Work to complete ::
Print the data that follows exactly as it stands, from its first line through the line containing "revert p live.", and stop there.

Stored items:
Lemma gran_run_ok ops p live :
  client_ok p live -> Forall (op_ok (log2gran p)) ops -> exists p' live', gran_run p live ops = Some (p', live') /\ client_ok p' live' /\ same_heap p p'.
Proof.
  revert p live. induction ops as [|op ops IH]; intros p live Hc Hops; [by exists p, live|]. apply Forall_cons in Hops as [Hop Hops].
  destruct (gran_exec_ok p live op Hc Hop) as (p1 & live1 & E1 & Hc1 & S1 & S2 & S3). rewrite <- S1 in Hops.
  destruct (IH p1 live1 Hc1 Hops) as (p2 & live2 & E2 & Hc2 & S4 & S5 & S6). exists p2, live2. simpl. rewrite E1. cbn [mbind option_bind].
  split; [done|]. split; [done|]. split_and!; congruence.
Qed.

(** A block has the granules that its bytes need. *)
Lemma gran_count_covers p size : gran_ok p -> 1 <= size <= 32 * 2 ^ log2gran p -> size <= gran_count p size * 2 ^ log2gran p.
Proof.
  intros Hp Hs. pose proof (gran_unit p Hp). pose proof (go_gran p Hp). rewrite gran_count_eq by lia. set (u := 2 ^ log2gran p) in *.
  pose proof (Z.div_mod (size + u - 1) u ltac:(lia)). pose proof (Z.mod_pos_bound (size + u - 1) u ltac:(lia)). lia.
Qed.

(** Of a run that is not free a granule belongs to one live block. *)
Lemma no_run_held p live i n :
  client_ok p live -> 0 <= i -> i + n <= ngranules p -> ~ run_free (gat p) i n -> exists j, i <= j < i + n /\ holders p live j = 1%nat.
Proof.
  intros Hc Hi Hlim Hno. destruct (decide (Exists (fun j => gbit (gat p) j = true) (seqZ i n))) as [He|Hne].
  - apply Exists_exists in He as (j & Hj%elem_of_seqZ & Hb). exists j. split; [lia|]. rewrite <- (co_table _ _ Hc) by lia. by rewrite Hb.
  - destruct Hno. intros j Hj. apply not_true_is_false. intros Hb. apply Hne, Exists_exists. exists j. split; [apply elem_of_seqZ; lia|done].
Qed.

(** [gran_initialize] of at most 32 granules; the granules of a new table are
    free, and what follows the table is not known. *)
Lemma gran_initialize_ok g start size lgran lalign :
  words_ok g -> g 0 = 0 -> 0 < start -> start + size < 4294967296 -> 1 <= lgran <= 20 -> 0 <= lalign <= lgran -> 2 ^ lalign <= size -> size < 33 * 2 ^ lgran ->
  exists p, gran_initialize (Some g) start size lgran lalign = Some (Some p) /\ client_ok p [] /\ log2gran p = lgran /\
    start <= heapstart p < start + 2 ^ lalign /\ heapstart p + ngranules p * 2 ^ lgran <= start + size < heapstart p + (ngranules p + 1) * 2 ^ lgran.
Proof.
  intros Hw H0 Hst Hend Hl Hal Hsz Hmax. assert (Hu : 2 ^ lgran <= 2 ^ 20) by (apply Z.pow_le_mono_r; lia). assert (Hla : 2 ^ lalign <= 2 ^ lgran) by (apply Z.pow_le_mono_r; lia).
  change (2 ^ 20) with 1048576 in Hu. assert (Hpos : 0 < 2 ^ lalign) by (apply Z.pow_pos_nonneg; lia).
  unfold gran_initialize, gran_common_initialize.
  rewrite assert_true by (rewrite !andb_true_iff, negb_true_iff, Z.eqb_neq, !Z.ltb_lt, Z.leb_le; lia). cbn [mbind option_bind].
  rewrite !Z.shiftl_1_l, (u32_small (2 ^ lalign - 1)), (u32_small (2 ^ lgran - 1)), (u32_small (start + (2 ^ lalign - 1))), (u32_small (start + size)) by lia.
  rewrite (land_lnot_mask (start + _)) by lia. set (v := 2 ^ lalign) in *. set (u := 2 ^ lgran) in *. set (h := start + (v - 1) - (start + (v - 1)) mod v).
  pose proof (Z.mod_pos_bound (start + (v - 1)) v Hpos) as Hmod. assert (Hh : start <= h < start + v) by (unfold h; lia).
  rewrite (u32_small (start + size - h)) by lia. unfold u. rewrite land_lnot_mask by lia. fold u. rewrite Z.shiftr_div_pow2 by lia. fold u.
  set (d := start + size - h). assert (Hd : d - d mod u = d / u * u) by (rewrite (Z.div_mod d u) at 1 by lia; lia). rewrite Hd, Z.div_mul by lia.
  pose proof (Z.mod_pos_bound d u ltac:(lia)) as Hdm. assert (Hn : 0 <= d / u <= 32).
  { split; [apply Z.div_pos; lia|]. apply Z.lt_succ_r, Z.div_lt_upper_bound; lia. }
  unfold u8, u16. rewrite (Z.mod_small lgran), (Z.mod_small (d / u)) by lia. eexists. split; [done|]. simpl. fold u. split; [|split; [done|lia]].
  constructor; [constructor; simpl; fold u; (lia || done)|simpl; lia|intros b Hb; by apply not_elem_of_nil in Hb|].
  intros j Hj. simpl in *. unfold gbit. rewrite Z.div_small, H0, Z.testbit_0_l by lia. done.
Qed.

(** Blocks that share no granule share no byte. *)
Lemma blocks_apart p live k1 k2 a1 s1 a2 s2 :
  client_ok p live -> live !! k1 = Some (a1, s1) -> live !! k2 = Some (a2, s2) -> (k1 < k2)%nat -> a1 + s1 <= a2 \/ a2 + s2 <= a1.
Proof.
  intros [Hp Hs Hb Ht] H1 H2 Hlt. pose proof (gran_unit p Hp) as Hu.
  destruct (Hb (a1, s1)) as (Hs1 & i1 & E1 & Hi1 & Hl1); [by eapply list_elem_of_lookup_2|]. destruct (Hb (a2, s2)) as (Hs2 & i2 & E2 & Hi2 & Hl2); [by eapply list_elem_of_lookup_2|].
  simpl in *. subst a1 a2. pose proof (gran_count_covers p s1 Hp Hs1) as C1. pose proof (gran_count_covers p s2 Hp Hs2) as C2.
  pose proof (gran_count_bounds p s1 Hp Hs1). pose proof (gran_count_bounds p s2 Hp Hs2).
  destruct (decide (i1 + gran_count p s1 <= i2)); [left; nia|]. destruct (decide (i2 + gran_count p s2 <= i1)); [right; nia|]. exfalso.
  specialize (Ht (Z.max i1 i2) ltac:(lia)). apply take_drop_middle in H1 as Hl. rewrite <- Hl, holders_split, holds_block in Ht by lia.
  assert (Hk : (take k1 live ++ drop (S k1) live) !! pred k2 = Some (heapstart p + i2 * 2 ^ log2gran p, s2)).
  { apply lookup_lt_Some in H1 as Hlen. rewrite lookup_app_r by (rewrite length_take; lia). rewrite length_take, lookup_drop. rewrite <- H2. f_equal. lia. }
  apply take_drop_middle in Hk. rewrite <- Hk, holders_split, holds_block in Ht by lia. unfold in_run in Ht.
  destruct (Z.leb_spec i1 (Z.max i1 i2)), (Z.ltb_spec (Z.max i1 i2) (i1 + gran_count p s1)), (Z.leb_spec i2 (Z.max i1 i2)), (Z.ltb_spec (Z.max i1 i2) (i2 + gran_count p s2)); try lia.
  destruct (gbit (gat p) (Z.max i1 i2)); simpl in Ht; lia.
Qed.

Answer box ::
Lemma gran_run_ok ops p live :
  client_ok p live -> Forall (op_ok (log2gran p)) ops -> exists p' live', gran_run p live ops = Some (p', live') /\ client_ok p' live' /\ same_heap p p'.
Proof.
  revert p live. induction ops as [|op ops IH]; intros p live Hc Hops; [by exists p, live|]. apply Forall_cons in Hops as [Hop Hops].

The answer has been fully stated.